Complete Guide: Solar Power Saskatchewan 2017
Congratulations! You’ve found the ultimate guide for going solar in Saskatchewan!
This page is a summary of the complicated jargon that you can find reading elsewhere. It’s just the information you need so that you can save time, money, and the environment by switching to solar sooner.
About Solar Power In Saskatchewan
Solar Potential: 10/10
Saskatchewan is one of the two provinces in the country having the highest potential for solar energy, the other being Alberta.
According to a data collected in 2007 by National Resources Canada, the average solar system (5 kW) in Regina can produce approximately 6,805 kWh of electricity per year!
- This number increases to 7,500 kWh as we move south to Estevan, and decreases to 6,500 kWh as we move North to Prince Albert.
Here is what a 5 kW solar array looks like in residential Saskatoon:
(Photo used with love from our preferred Saskatchewan Solar Panel Installer)
Solar Popularity: 8/10
People in Saskatchewan are smart – and the trend towards switching from dirty fossil fuels to clean, sustainable solar energy is on the rise.
To date, about 400 residential homes, rural farm yards, and businesses across the province use solar power to generate their electricity.
Here is a short video of Dave from Lumsden and Robin from GTH talking about their new solar arrays:
(Video used with love from SaskPower, Youtube)
Saskatchewan Solar Power Incentives
Net Metering (9.5/10)
The biggest way so save money on your solar system in Saskatchewan is to take advantage of SaskPower’s Net Metering Program.
Up to 100 kW in size and including materials & installation, SaskPower will rebate you 20% of the total costs of your solar system up to $20,000!
In addition, you are able to credit any unused electricity to your account for the same commercial rate that you buy it for.

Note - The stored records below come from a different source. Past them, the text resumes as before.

(** The reading the code documents: at each level the longest key from which the
    rest still resolves. *)
Inductive longest : value -> list bytes -> value -> Prop :=
| longest_here v : longest v [] v
| longest_step obj parts n v w :
    (1 <= n <= length parts)%nat ->
    obj !! join [dotByte] (take n parts) = Some v -> longest v (drop n parts) w ->
    (forall m v', (n < m <= length parts)%nat -> obj !! join [dotByte] (take m parts) = Some v' ->
       ~ exists w', resolves v' (drop m parts) w') ->
    longest (VObj obj) parts w.

Lemma longest_resolves v parts w : longest v parts w -> resolves v parts w.
Proof.
  induction 1 as [|obj parts n v w Hn Hv _ IH _]; [constructor|].
  rewrite <- (take_drop n parts). econstructor; [|done|done].
  intros E. apply (f_equal length) in E. rewrite length_take in E. simpl in E. lia.
Qed.

Lemma firstSome_Some {A B} (f : A -> option B) l y :
  firstSome f l = Some y <-> exists a x b, l = a ++ x :: b /\ f x = Some y /\ Forall (fun x => f x = None) a.
Proof.
  induction l as [|x l IH]; simpl.
  - split; [done|]. intros (a & x & b & E & _). by destruct a.
  - destruct (f x) as [z|] eqn:Ex.
    + split; [intros [= ->]; by exists [], x, l|]. intros (a & x' & b & E & Hx & Ha).
      destruct a; simpl in E; injection E as -> ->; [congruence|]. by apply Forall_cons_1 in Ha as [? _]; congruence.
    + rewrite IH. split.
      * intros (a & x' & b & -> & Hx & Ha). exists (x :: a), x', b. split; [done|]. split; [done|]. by constructor.
      * intros (a & x' & b & E & Hx & Ha). destruct a as [|z a]; simpl in E; injection E as -> ->; [congruence|].
        apply Forall_cons_1 in Ha as [_ Ha]. by exists a, x', b.
Qed.

Lemma firstSome_None {A B} (f : A -> option B) l : firstSome f l = None <-> Forall (fun x => f x = None) l.
Proof.
  induction l as [|x l IH]; simpl; [split; [constructor|done]|]. destruct (f x) eqn:Ex.
  - split; [done|]. by intros [? _]%Forall_cons_1; congruence.
  - rewrite IH. split; [by constructor|]. by intros [_ ?]%Forall_cons_1.
Qed.

Lemma elem_of_downFrom k n : n ∈ downFrom k <-> (1 <= n <= k)%nat.
Proof.
  induction k as [|k IH]; simpl; [rewrite elem_of_nil; lia|]. rewrite elem_of_cons, IH. lia.
Qed.

Lemma downFrom_split k a n b : downFrom k = a ++ n :: b ->
  (1 <= n <= k)%nat /\ forall m, m ∈ a <-> (n < m <= k)%nat.
Proof.
  revert a. induction k as [|k IH]; intros a E; simpl in E; [by destruct a|]. destruct a as [|x a]; simpl in E.
  - injection E as <- <-. split; [lia|]. intros m. rewrite elem_of_nil. lia.
  - injection E as <- E. apply IH in E as [Hn Ha]. split; [lia|]. intros m. rewrite elem_of_cons, Ha. lia.
Qed.

Lemma firstSome_ext {A B} (f g : A -> option B) l :
  (forall x, x ∈ l -> f x = g x) -> firstSome f l = firstSome g l.
Proof.
  induction l as [|x l IH]; intros H; [done|]. simpl. rewrite (H x) by set_solver. by rewrite IH by set_solver.
Qed.

Lemma lookupPathF_fuel n m cur parts : (length parts <= n)%nat -> (length parts <= m)%nat ->
  lookupPathF n cur parts = lookupPathF m cur parts.
Proof.
  revert m cur parts. induction n as [|n IH]; intros m cur parts Hn Hm;
    destruct parts as [|p ps]; [by destruct m|simpl in Hn; lia|by destruct m|].
  destruct m as [|m]; [simpl in Hm; lia|]. cbn [lookupPathF]. destruct cur; try done.
  apply firstSome_ext. intros k Hk%elem_of_downFrom. destruct (_ !! _); [|done].
  apply IH; rewrite length_drop; simpl in *; lia.
Qed.

(** What one level of the walk computes. *)
Lemma lookupPath_obj obj parts : parts <> [] ->
  lookupPath (VObj obj) parts =
  firstSome (fun n => match obj !! join [dotByte] (take n parts) with
    | Some v => lookupPath v (drop n parts) | None => None end) (downFrom (length parts)).
Proof.
  intros Hp. unfold lookupPath at 1. destruct parts as [|p ps]; [done|]. cbn [length lookupPathF].
  apply firstSome_ext. intros k Hk%elem_of_downFrom. destruct (_ !! _); [|done].
  apply lookupPathF_fuel; rewrite ?length_drop; simpl; lia.
Qed.

Lemma lookupPath_nil v : lookupPath v [] = Some v.
Proof. done. Qed.

Lemma lookupPath_None v parts : lookupPath v parts = None <-> ~ exists w, resolves v parts w.
Proof.
  revert v. induction parts as [parts IH] using (induction_ltof1 _ (@length _)). unfold ltof in IH. intros v.
  destruct (decide (parts = [])) as [->|Hp].
  { rewrite lookupPath_nil. split; [done|]. intros H. exfalso. apply H. exists v. constructor. }
  assert (Hobj : (exists w, resolves v parts w) -> exists obj, v = VObj obj).
  { intros [w H]. inversion H; subst; [done|eauto]. }
  destruct v; try (split; [intros _ Hw; by destruct (Hobj Hw)|by destruct parts]).
  rewrite lookupPath_obj, firstSome_None, Forall_forall by done. split.
  - intros H (w & Hw). inversion Hw as [|? ps qs v ? Hps Hv Hq]; subst; [done|].
    specialize (H (length ps)). rewrite take_app_length, drop_app_length, Hv in H.
    assert (Hl : (1 <= length ps)%nat) by (destruct ps; simpl; [done|lia]).
    assert (lookupPath v qs = None) as HN by (apply H, elem_of_downFrom; rewrite length_app; lia).
    apply IH in HN; [|rewrite length_app; lia]. apply HN. by exists w.
  - intros H n Hn%elem_of_downFrom. destruct (m !! _) as [v|] eqn:Ev; [|done].
    apply IH; [rewrite length_drop; lia|]. intros [w Hw]. apply H. exists w.
    rewrite <- (take_drop n parts). econstructor; [|exact Ev|exact Hw].
    intros E. apply (f_equal length) in E. rewrite length_take in E. simpl in E. lia.
Qed.

Lemma lookupPath_Some v parts w : lookupPath v parts = Some w <-> longest v parts w.
Proof.
  revert v. induction parts as [parts IH] using (induction_ltof1 _ (@length _)). unfold ltof in IH. intros v.
  destruct (decide (parts = [])) as [->|Hp].
  { rewrite lookupPath_nil. split; [intros [= ->]; constructor|]. by inversion 1; subst; simpl in *; [|lia]. }
  assert (Hobj : longest v parts w -> exists obj, v = VObj obj) by (inversion 1; subst; [done|eauto]).
  destruct v; try (split; [by destruct parts|intros Hw; by destruct (Hobj Hw)]).
  rewrite lookupPath_obj, firstSome_Some by done. split.
  - intros (a & n & b & Ed & Hn & Ha). destruct (m !! _) as [v|] eqn:Ev; [|done].
    apply downFrom_split in Ed as [Hr Hm]. apply IH in Hn; [|rewrite length_drop; lia].
    econstructor; [exact Hr|exact Ev|exact Hn|]. intros k v' Hk Ek.
    rewrite Forall_forall in Ha. specialize (Ha k (proj2 (Hm k) Hk)). rewrite Ek in Ha. by apply lookupPath_None.
  - inversion 1 as [|? ? n v ? Hn Hv Hw Hmax]; subst; [done|].
    assert (Hin : n ∈ downFrom (length parts)) by (by apply elem_of_downFrom).
    apply list_elem_of_split in Hin as (a & b & Ed). exists a, n, b. split; [done|]. rewrite Hv. split.
    + apply IH; [rewrite length_drop; lia|done].
    + apply downFrom_split in Ed as [_ Hm]. apply Forall_forall. intros k Hk%Hm.
      destruct (m !! join _ (take k parts)) as [v'|] eqn:Ek; [|done]. apply lookupPath_None. by eapply Hmax.
Qed.

(** The literal name comes first because it is the longest key of all. *)
Lemma lookup_lookupPath claims name : lookup claims name = lookupPath (VObj claims) (split dotByte name).
Proof.
  unfold lookup. set (parts := split dotByte name).
  assert (Hp : parts <> []) by apply split_nonempty.
  assert (Hj : join [dotByte] (take (length parts) parts) = name) by (rewrite take_ge by lia; apply join_split).
  destruct (claims !! name) as [v|] eqn:Ev.
  - symmetry. apply lookupPath_Some. apply (longest_step _ _ (length parts) v).
    + destruct parts; [done|simpl; lia].
    + by rewrite Hj.
    + rewrite drop_ge by lia. constructor.
    + intros m v' Hm. lia.
  - destruct (Nat.eqb_spec (length parts) 1) as [E|]; [|done].
    rewrite lookupPath_obj, E by done. cbn. rewrite E in Hj. by rewrite Hj, Ev.
Qed.

(** Claim lookup: a name finds a value exactly when some reading of its dots as
    nesting resolves, and then the one with the longest key at each level, the
    literal name first of all. *)
Theorem lookup_longest claims name :
  (forall w, lookup claims name = Some w <-> longest (VObj claims) (split dotByte name) w) /\
  (lookup claims name = None <-> ~ exists w, resolves (VObj claims) (split dotByte name) w).
Proof.
  rewrite lookup_lookupPath. split; [intros w; apply lookupPath_Some|apply lookupPath_None].
Qed.

(** ** Rules against their declarative reading *)

(** The tests a matcher sets. *)
Inductive test :=
| TEquals (v : value) | TPrefix (p : bytes) | TSuffix (p : bytes) | TGlob (g : bytes)
| TAnyOf (l : list bytes) | TContains (w : bytes).

Definition tests (mt : Matcher) : list test :=
  (if isNull (Equals mt) then [] else [TEquals (Equals mt)]) ++
  (if bytes_eqb (Prefix mt) [] then [] else [TPrefix (Prefix mt)]) ++
  (if bytes_eqb (Suffix mt) [] then [] else [TSuffix (Suffix mt)]) ++
  (if bytes_eqb (Glob mt) [] then [] else [TGlob (Glob mt)]) ++
  (if bool_decide (AnyOf mt = []) then [] else [TAnyOf (AnyOf mt)]) ++
  (if bytes_eqb (ContainsM mt) [] then [] else [TContains (ContainsM mt)]).

Section Policy.
Variable ParseFloat : bytes -> option float64.

Definition accepts (t : test) (v : value) : Prop :=
  match t, v with
  | TEquals want, got => equalValues ParseFloat want got = true
  | TPrefix p, VStr s => exists r, s = p ++ r
  | TSuffix p, VStr s => exists r, s = r ++ p
  | TGlob g, VStr s => Match g s = Ok true
  | TAnyOf l, VStr s => s ∈ l
  | TContains w, VStr s => w ∈ Fields s
  | TContains w, VList l => VStr w ∈ l
  | TContains w, VStrs l => w ∈ l
  | _, _ => False
  end.

(** A rule grants when every claim it names resolves to a value its one test accepts. *)
Definition satisfied (r : Rule) (claims : claimset) : Prop :=
  forall c mt, RMatch r !! c = Some mt ->
    exists t v, tests mt = [t] /\ longest (VObj claims) (split dotByte c) v /\ accepts t v.

Lemma containsValue_spec v w : containsValue v w = true <-> accepts (TContains w) v.
Proof.
  destruct v; cbn [containsValue accepts]; try done; try apply existsb_r.
  rewrite existsb_exists, list_elem_of_In. split.
  - intros (x & Hx & E). destruct x; try done. apply bool_decide_eq_true in E. by subst.
  - intros H. exists (VStr w). split; [done|]. by apply bool_decide_eq_true.
Qed.

Lemma validate_tests mt : Matcher_validate mt = Ok tt -> exists t, tests mt = [t].
Proof.
  unfold Matcher_validate, tests.
  destruct (isNull _), (bytes_eqb (Prefix mt) _), (bytes_eqb (Suffix mt) _), (bytes_eqb (Glob mt) _),
    (bool_decide _), (bytes_eqb (ContainsM mt) _); cbn; try discriminate; eauto.
Qed.

Lemma Matcher_matches_spec mt t v : tests mt = [t] -> Matcher_matches ParseFloat mt v = true <-> accepts t v.
Proof.
  unfold tests, Matcher_matches.
  destruct (isNull _); cbn [negb app].
  2: { intros E. injection E as <- _. done. }
  destruct (bytes_eqb (Prefix mt) _); cbn [negb app].
  2: { intros E. injection E as <- _. destruct v; try done. apply hasPrefix_spec. }
  destruct (bytes_eqb (Suffix mt) _); cbn [negb app].
  2: { intros E. injection E as <- _. destruct v; try done. apply hasSuffix_spec. }
  destruct (bytes_eqb (Glob mt) _); cbn [negb app].
  2: { intros E. injection E as <- _. destruct v; try done. cbn [accepts].
       destruct (Match (Glob mt) s) as [[]|]; split; congruence. }
  destruct (bool_decide (AnyOf mt = [])); cbn [negb app].
  2: { intros E. injection E as <- _. destruct v; try done. apply existsb_l. }
  destruct (bytes_eqb (ContainsM mt) _); cbn [negb app]; [discriminate|].
  intros E. injection E as <-. apply containsValue_spec.
Qed.

Definition validRule (r : Rule) : Prop :=
  (exists a, Grant (Scope r) = Ok a) /\ RMatch r <> ∅ /\ forall c mt, RMatch r !! c = Some mt -> exists t, tests mt = [t].

Lemma validateMatchers_Ok w l : validateMatchers w l = Ok tt -> Forall (fun cm => exists t, tests (snd cm) = [t]) l.
Proof.
  induction l as [|[c mt] l IH]; simpl; intros H; [constructor|].
  destruct (Matcher_validate mt) as [[]|] eqn:E; [|done]. constructor; [by apply validate_tests|by apply IH].
Qed.

Lemma validateRules_Ok i rs : validateRules i rs = Ok tt -> Forall validRule rs.
Proof.
  revert i. induction rs as [|r rs IH]; simpl; intros i H; [constructor|].
  destruct (bytes_eqb _ _); [done|]. destruct (Grant (Scope r)) eqn:Eg; [|done].
  case_bool_decide; [done|]. destruct (validateMatchers _ _) as [[]|] eqn:Em; [|done].
  constructor; [|by eapply IH]. split; [eauto|]. split; [done|]. intros c mt Hc.
  apply validateMatchers_Ok in Em. rewrite Forall_forall in Em.
  apply (Em (c, mt)). by apply elem_of_map_to_list.
Qed.

Lemma Rule_matches_spec r claims : validRule r -> Rule_matches ParseFloat r claims = true <-> satisfied r claims.
Proof.
  intros (_ & _ & Ht). unfold Rule_matches. rewrite forallb_forall. split.
  - intros H c mt Hc. destruct (Ht c mt Hc) as [t Et]. exists t.
    specialize (H (c, mt)). cbn [fst snd] in H.
    assert (Hin : List.In (c, mt) (map_to_list (RMatch r))) by (by apply list_elem_of_In, elem_of_map_to_list).
    specialize (H Hin). destruct (lookup claims c) as [v|] eqn:Ev; [|done].
    exists v. rewrite lookup_lookupPath in Ev. split; [done|]. split; [by apply lookupPath_Some|].
    by eapply Matcher_matches_spec.
  - intros H [c mt] Hin%list_elem_of_In%elem_of_map_to_list. cbn [fst snd].
    destruct (H c mt Hin) as (t & v & Et & Hl & Ha).
    rewrite lookup_lookupPath, (proj2 (lookupPath_Some _ _ _) Hl). by apply (Matcher_matches_spec mt t).
Qed.

Lemma matchRules_spec i rs claims scope l : Forall validRule rs ->
  matchRules ParseFloat i rs claims = Ok (scope, l) <->
  exists j r, rs !! j = Some r /\ satisfied r claims /\
    (forall k r', (k < j)%nat -> rs !! k = Some r' -> ~ satisfied r' claims) /\
    scope = Scope r /\ l = ruleLabel r (i + j).
Proof.
  intros H. revert i. induction H as [|r rs Hr H IH]; intros i; simpl.
  - split; [done|]. intros (j & r & E & _). by destruct j.
  - destruct (Rule_matches ParseFloat r claims) eqn:Em.
    + apply Rule_matches_spec in Em; [|done]. split.
      * intros [= <- <-]. exists 0%nat, r. rewrite Nat.add_0_r. split_and!; try done. intros k r' Hk. lia.
      * intros (j & r' & E & Hs & Hf & -> & ->). destruct j as [|j]; [|by destruct (Hf 0%nat r ltac:(lia) eq_refl)].
        injection E as <-. by rewrite Nat.add_0_r.
    + assert (Hn : ~ satisfied r claims) by (rewrite <- Rule_matches_spec by done; congruence).
      rewrite IH. split; intros (j & r' & E & Hs & Hf & -> & ->).
      * exists (S j), r'. split_and!; try done; [|by rewrite Nat.add_succ_r].
        intros [|k] r'' Hk Ek; [by injection Ek as <-|]. eapply (Hf k); [lia|done].
      * destruct j as [|j]; [by injection E as ->|]. exists j, r'. split_and!; try done; [|by rewrite Nat.add_succ_r].
        intros k r'' Hk Ek. apply (Hf (S k)); [lia|done].
Qed.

Here’s how SaskPower explains it:
As part of our Net Metering Program, we’re offering a one-time rebate, equivalent to 20 per cent of eligible costs to a maximum payment of $20,000, for an approved and grid interconnected net metering project. Electricity sent to the grid is banked and applied to your current month’s electricity consumption. Any excess electricity is carried over to the following month and applied against that month’s consumption. A credit appears on your monthly bill showing the net amount of electricity that has been banked. Your excess power should be used within the year; if not, at the end of 12 months on your net metering anniversary date, any credits you may have for excess electricity sent to the grid will reset to zero.
So when is your net metering anniversary date? For all Solar Photovoltaic (PV) systems, SaskPower will set your anniversary date to March or April – allowing you to maximize your credits built up over the summer season. Lucky you!
- Keep in mind that the Net Metering Rebate is only available to SaskPower, Saskatoon Light & Power and City of Swift Current electricity customers until November 30, 2018.
Power Purchase Agreement (8/10)
Other than Net Metering, SaskPower’s Small Power Producers Program is the only other way to save (and likely make) make money by switching to solar.
This is an option for individual customers or corporations to sell large amounts of energy back to grid.
In 2017, SaskPower is buying energy for 10.81¢/kWh, raising 2% each year afterwards.
The catch is that there is no 20% rebate, but the benefit is that SaskPower will pay you cash for your electricity, not just credits.
To summarize, here are the major differences between the two programs:
Net Metering vs. Small Power Producers Program
• 20% Rebate up to $20,000
• Receive Energy Credits at Commercial Rate
• Up to 100 kW in Size
• No 20% Rebate
• Receive Cash at Contract Rate
• Up to 100 kW in Size
Here is the last thing you need to know about the SaskPower Small Power Producers Program:
The Small Power Producers Program accommodates individual customers and corporate entities who wish to generate up to 100 kilowatts (kW) of electricity for the purpose of offsetting power that would otherwise be purchased from SaskPower or for selling all of the power generated to SaskPower. The total nameplate kilowatt(dc) capacity of all generators under the applicant’s name must not exceed 100 kW(dc).
In other words, when you sign up for the SPPP you have to make one of two choices:
- Sell all of the power you produce back to SaskPower, or
- Sell just the excess power of what you don’t use.
Once you choose one of the two options, you are not allowed to change in the future.
Solar Power Saskatchewan: Summary
Because of Saskatchewan’s solar potential, SaskPower rebate, and experienced solar installers – we rank Saskatchewan as being the #1 Province in the Country for switching to solar power.